WHAT THIS TASK INVOLVES:
I'd like an exact copy of every line from the start of the entries below through the line containing "A step is one", please.
· · · · ·
(* ===== verification/CondVar.v ===== *)
(** * Condition variables of the C library (src/lib/musl-1.1.10/src/thread)

    pthread_cond_timedwait.c and its entry points for condition variables of one
    process: a list of waiter objects, each on the stack of its thread, that
    signals detach from the tail.  The clients are programs that use one mutex
    and one condition variable in any way that waits and works under the mutex.
    A step is one access to shared memory, except that a section under the
    variable's internal lock that only touches what this lock protects, an
    acquisition of a mutex and an acquisition of a waiter's barrier are one step
    each ([Mutex.mutex_serializes] justifies it).  An access to a waiter
    object, or to the counter of a signalling thread, whose function has
    returned is a [Fault]. *)

From S2P Require Import Prelude Mutex.

#[local] Open Scope Z_scope.

(** ** Definitions *)

Inductive waiter_state := WAITING | SIGNALED | LEAVING.

#[export] Instance waiter_state_eq_dec : EqDecision waiter_state.
Proof. solve_decision. Defined.

(** [struct waiter]; pointers to waiters and to counters name their threads. *)
Record waiter := Waiter {
  w_prev : option nat;
  w_next : option nat;
  w_state : waiter_state;
  w_barrier : Z;
  w_notify : option nat
}.

Definition set_prev (p : option nat) (w : waiter) : waiter :=
  Waiter p (w_next w) (w_state w) (w_barrier w) (w_notify w).
Definition set_next (p : option nat) (w : waiter) : waiter :=
  Waiter (w_prev w) p (w_state w) (w_barrier w) (w_notify w).
Definition set_state (s : waiter_state) (w : waiter) : waiter :=
  Waiter (w_prev w) (w_next w) s (w_barrier w) (w_notify w).
Definition set_barrier (b : Z) (w : waiter) : waiter :=
  Waiter (w_prev w) (w_next w) (w_state w) b (w_notify w).
Definition set_notify (n : option nat) (w : waiter) : waiter :=
  Waiter (w_prev w) (w_next w) (w_state w) (w_barrier w) n.

(** The holder of the internal lock; the ends of the list. *)
Record pthread_cond_t := PCond { c_lock : option nat; c_head : option nat; c_tail : option nat }.

(** pthread_cond_init without attributes *)
Definition pthread_cond_init : pthread_cond_t := PCond None None None.

Section Clients.
Context {S L : Type}.

(** What a client does next. *)
Inductive action :=
  | Acquire (l : L)                              (* pthread_mutex_lock *)
  | Release (l : L)                              (* pthread_mutex_unlock *)
  | Wait (ts : option timespec) (k : Z -> L)     (* pthread_cond_(timed)wait *)
  | Signal (n : Z) (l : L)                       (* pthread_cond_signal, _broadcast *)
  | Update (f : S -> S * L)                      (* its own work under the mutex *)
  | Stop.

(** The live waiters and the live counters [ref] of signalling threads; the
    mutex's holder and its count of waiters; what it protects. *)
Record memory := Memory {
  cond : pthread_cond_t;
  waiters : gmap nat waiter;
  refs : gmap nat Z;
  mutex : option nat;
  mutex_waiters : Z;
  shared : S
}.

Definition set_cond (c : pthread_cond_t) (m : memory) : memory :=
  Memory c (waiters m) (refs m) (mutex m) (mutex_waiters m) (shared m).
Definition set_waiters (ws : gmap nat waiter) (m : memory) : memory :=
  Memory (cond m) ws (refs m) (mutex m) (mutex_waiters m) (shared m).
Definition set_refs (rs : gmap nat Z) (m : memory) : memory :=
  Memory (cond m) (waiters m) rs (mutex m) (mutex_waiters m) (shared m).
Definition set_mutex (h : option nat) (m : memory) : memory :=
  Memory (cond m) (waiters m) (refs m) h (mutex_waiters m) (shared m).
Definition add_mutex_waiters (d : Z) (m : memory) : memory :=
  Memory (cond m) (waiters m) (refs m) (mutex m) (signed 32 (mutex_waiters m + d)) (shared m).
Definition set_shared (s : S) (m : memory) : memory :=
  Memory (cond m) (waiters m) (refs m) (mutex m) (mutex_waiters m) s.

(** A write to a waiter. *)
Definition modify (i : nat) (f : waiter -> waiter) (ws : gmap nat waiter) : outcome (gmap nat waiter) :=
  w ← get (ws !! i);
  Ret (<[i := f w]> ws).

Definition modify_ref (j : nat) (d : Z) (rs : gmap nat Z) : outcome (gmap nat Z) :=
  r ← get (rs !! j);
  Ret (<[j := r + d]> rs).

(** Where a thread is: outside, in __pthread_cond_timedwait, in
    __private_cond_signal. *)
Inductive place :=
  | Client (l : L)
  | CwEnter (ts : option timespec) (k : Z -> L)
  | CwUnlock (ts : option timespec) (k : Z -> L)
  | CwWait (ts : option timespec) (k : Z -> L) (p : timedwait_pc)
  | CwTest (ts : option timespec) (k : Z -> L) (e : Z)
  | CwCas (k : Z -> L) (e : Z)
  | CwRemove (k : Z -> L) (e : Z)
  | CwNotify (k : Z -> L) (e : Z)
  | CwBarrier (k : Z -> L) (e : Z)
  | CwRelock (k : Z -> L) (e : Z) (oldstate : waiter_state)
  | CwNext (k : Z -> L) (e : Z)
  | CsLock (n : Z) (l : L)
  | CsWalk (n : Z) (l : L) (p first : option nat)
  | CsRef (l : L) (first : option nat)
  | CsRelease (l : L) (first : option nat).

(** *** Waiting *)

(** The new waiter becomes the head of the list. *)
Definition cond_insert (i : nat) (m : memory) : outcome memory :=
  let c := cond m in
  let ws := <[i := Waiter None (c_head c) WAITING 2 None]> (waiters m) in
  ws ← (match c_tail c with
        | None => Ret ws
        | Some _ => next ← get (c_head c); modify next (set_prev (Some i)) ws
        end);
  let tail := match c_tail c with None => Some i | Some t => Some t end in
  Ret (set_cond (PCond (c_lock c) (Some i) tail) (set_waiters ws m)).

(** A waiter that was not signalled leaves the list. *)
Definition cond_remove (i : nat) (m : memory) : outcome memory :=
  let c := cond m in
  node ← get (waiters m !! i);
  '(head, ws) ← (if bool_decide (c_head c = Some i) then Ret (w_next node, waiters m)
                 else match w_prev node with
                 | Some p => ws ← modify p (set_next (w_next node)) (waiters m); Ret (c_head c, ws)
                 | None => Ret (c_head c, waiters m)
                 end);
  '(tail, ws) ← (if bool_decide (c_tail c = Some i) then Ret (w_prev node, ws)
                 else match w_next node with
                 | Some p => ws ← modify p (set_prev (w_prev node)) ws; Ret (c_tail c, ws)
                 | None => Ret (c_tail c, ws)
                 end);
  Ret (set_cond (PCond (c_lock c) head tail) (set_waiters ws m)).

(** The function returns: its waiter object is gone. *)
Definition cond_return (i : nat) (k : Z -> L) (e : Z) (m : memory) : memory * place :=
  (set_waiters (delete i (waiters m)) m, Client (k e)).

Definition cond_timedwait_step (i : nat) (ev : clock_event) (m : memory) (p : place) :
    outcome (memory * place) :=
  match p with
  | CwEnter ts k =>
      if match ts with Some t => 1000000000 <=? wrap64 (tv_nsec t) | None => false end
      then Ret (m, Client (k EINVAL))
      else match c_lock (cond m) with
      | Some _ => Ret (m, p)
      | None => m ← cond_insert i m; Ret (m, CwUnlock ts k)
      end
  | CwUnlock ts k => Ret (set_mutex None m, CwWait ts k (TwEnter (Timespec 0 0)))
  | CwWait ts k q =>
      w ← get (waiters m !! i);
      Ret (m, match timedwait_cp_step ts 2 ev (w_barrier w) q with
              | inl q => CwWait ts k q
              | inr e => CwTest ts k e
              end)
  | CwTest ts k e =>
      w ← get (waiters m !! i);
      if (w_barrier w =? 2) && ((e =? 0) || (e =? EINTR))
      then Ret (m, CwWait ts k (TwEnter (Timespec 0 0)))
      else Ret (m, CwCas k (if e =? EINTR then 0 else e))
  | CwCas k e =>
      w ← get (waiters m !! i);
      match w_state w with
      | WAITING => Ret (set_waiters (<[i := set_state LEAVING w]> (waiters m)) m, CwRemove k e)
      | _ => Ret (m, CwBarrier k e)
      end
  | CwRemove k e =>
      match c_lock (cond m) with
      | Some _ => Ret (m, p)
      | None => m ← cond_remove i m; Ret (m, CwNotify k e)
      end
  | CwNotify k e =>
      w ← get (waiters m !! i);
      rs ← (match w_notify w with Some j => modify_ref j (-1) (refs m) | None => Ret (refs m) end);
      Ret (set_refs rs m, CwRelock k e WAITING)
  | CwBarrier k e =>
      w ← get (waiters m !! i);
      if w_barrier w =? 0
      then Ret (set_waiters (<[i := set_barrier 1 w]> (waiters m)) m, CwRelock k e SIGNALED)
      else Ret (m, p)
  | CwRelock k e oldstate =>
      match mutex m with
      | Some _ => Ret (m, p)
      | None =>
          let m := set_mutex (Some i) m in
          Ret (if bool_decide (oldstate = WAITING) then cond_return i k e m else (m, CwNext k e))
      end
  | CwNext k e =>
      w ← get (waiters m !! i);
      let m := match w_next w with None => add_mutex_waiters 1 m | Some _ => m end in
      m ← (match w_prev w with
           | Some q => ws ← modify q (set_barrier 0) (waiters m); Ret (set_waiters ws m)
           | None => Ret (add_mutex_waiters (-1) m)
           end);
      Ret (cond_return i k (if e =? ECANCELED then 0 else e) m)
  | _ => Ret (m, p)
  end.

(** *** Signalling *)

(** One round of the loop under the lock, or what follows it. *)
Definition cond_walk (j : nat) (n : Z) (l : L) (p first : option nat) (m : memory) :
    outcome (memory * place) :=
  match p with
  | Some q =>
      if n =? 0
      then
        w ← get (waiters m !! q);
        ws ← (match w_next w with Some r => modify r (set_prev None) (waiters m) | None => Ret (waiters m) end);
        ws ← modify q (set_next None) ws;
        Ret (set_cond (PCond None (c_head (cond m)) p) (set_waiters ws m), CsRef l first)
      else
        w ← get (waiters m !! q);
        match w_state w with
        | WAITING =>
            Ret (set_waiters (<[q := set_state SIGNALED w]> (waiters m)) m,
              CsWalk (n - 1) l (w_prev w) (match first with None => Some q | Some _ => first end))
        | _ =>
            rs ← modify_ref j 1 (refs m);
            Ret (set_refs rs (set_waiters (<[q := set_notify (Some j) w]> (waiters m)) m),
              CsWalk n l (w_prev w) first)
        end
  | None => Ret (set_cond (PCond None None None) m, CsRef l first)
  end.

Definition private_cond_signal_step (j : nat) (m : memory) (p : place) : outcome (memory * place) :=
  match p with
  | CsLock n l =>
      match c_lock (cond m) with
      | Some _ => Ret (m, p)
      | None =>
          let c := cond m in
          Ret (set_refs (<[j := 0]> (refs m)) (set_cond (PCond (Some j) (c_head c) (c_tail c)) m),
            CsWalk n l (c_tail c) None)
      end
  | CsWalk n l q first => cond_walk j n l q first m
  | CsRef l first =>
      cur ← get (refs m !! j);
      Ret (m, if cur =? 0 then CsRelease l first else p)
  | CsRelease l first =>
      ws ← (match first with Some f => modify f (set_barrier 0) (waiters m) | None => Ret (waiters m) end);
      Ret (set_refs (delete j (refs m)) (set_waiters ws m), Client l)
  | _ => Ret (m, p)
  end.

(** *** The system *)

(** A client that does not hold the mutex neither releases it nor waits nor
    works. *)
Definition client_step (i : nat) (a : action) (m : memory) (p : place) : memory * place :=
  match a with
  | Acquire l => match mutex m with None => (set_mutex (Some i) m, Client l) | Some _ => (m, p) end
  | Release l => if bool_decide (mutex m = Some i) then (set_mutex None m, Client l) else (m, p)
  | Wait ts k => if bool_decide (mutex m = Some i) then (m, CwEnter ts k) else (m, p)
  | Signal n l => (m, CsLock n l)
  | Update f =>
      if bool_decide (mutex m = Some i)
      then let '(s, l) := f (shared m) in (set_shared s m, Client l) else (m, p)
  | Stop => (m, p)
  end.

Context (prog : nat -> L -> action).

Definition place_step (i : nat) (ev : clock_event) (m : memory) (p : place) : outcome (memory * place) :=
  match p with
  | Client l => Ret (client_step i (prog i l) m p)
  | CsLock _ _ | CsWalk _ _ _ _ | CsRef _ _ | CsRelease _ _ => private_cond_signal_step i m p
  | _ => cond_timedwait_step i ev m p
  end.

Record system := System { mem : memory; places : list place }.

Definition system_step (st : system) (e : nat * clock_event) : outcome system :=
  match places st !! e.1 with
  | Some p =>
      '(m, p') ← place_step e.1 e.2 (mem st) p;
      Ret (System m (<[e.1 := p']> (places st)))
  | None => Ret st
  end.

Fixpoint run_system (sched : list (nat * clock_event)) (st : system) : outcome system :=
  match sched with
  | [] => Ret st
  | e :: sched => st ← system_step st e; run_system sched st
  end.

Definition new_system (s : S) (ls : list L) : system :=
  System (Memory pthread_cond_init ∅ ∅ None 0 s) (Client <$> ls).

End Clients.

Arguments action : clear implicits.
Arguments memory : clear implicits.
Arguments place : clear implicits.
Arguments system : clear implicits.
· · · · ·
SOLUTION TO THE EXERCISE:
(* ===== verification/CondVar.v ===== *)
(** * Condition variables of the C library (src/lib/musl-1.1.10/src/thread)

    pthread_cond_timedwait.c and its entry points for condition variables of one
    process: a list of waiter objects, each on the stack of its thread, that
    signals detach from the tail.  The clients are programs that use one mutex
    and one condition variable in any way that waits and works under the mutex.
    A step is one access to shared memory, except that a section under the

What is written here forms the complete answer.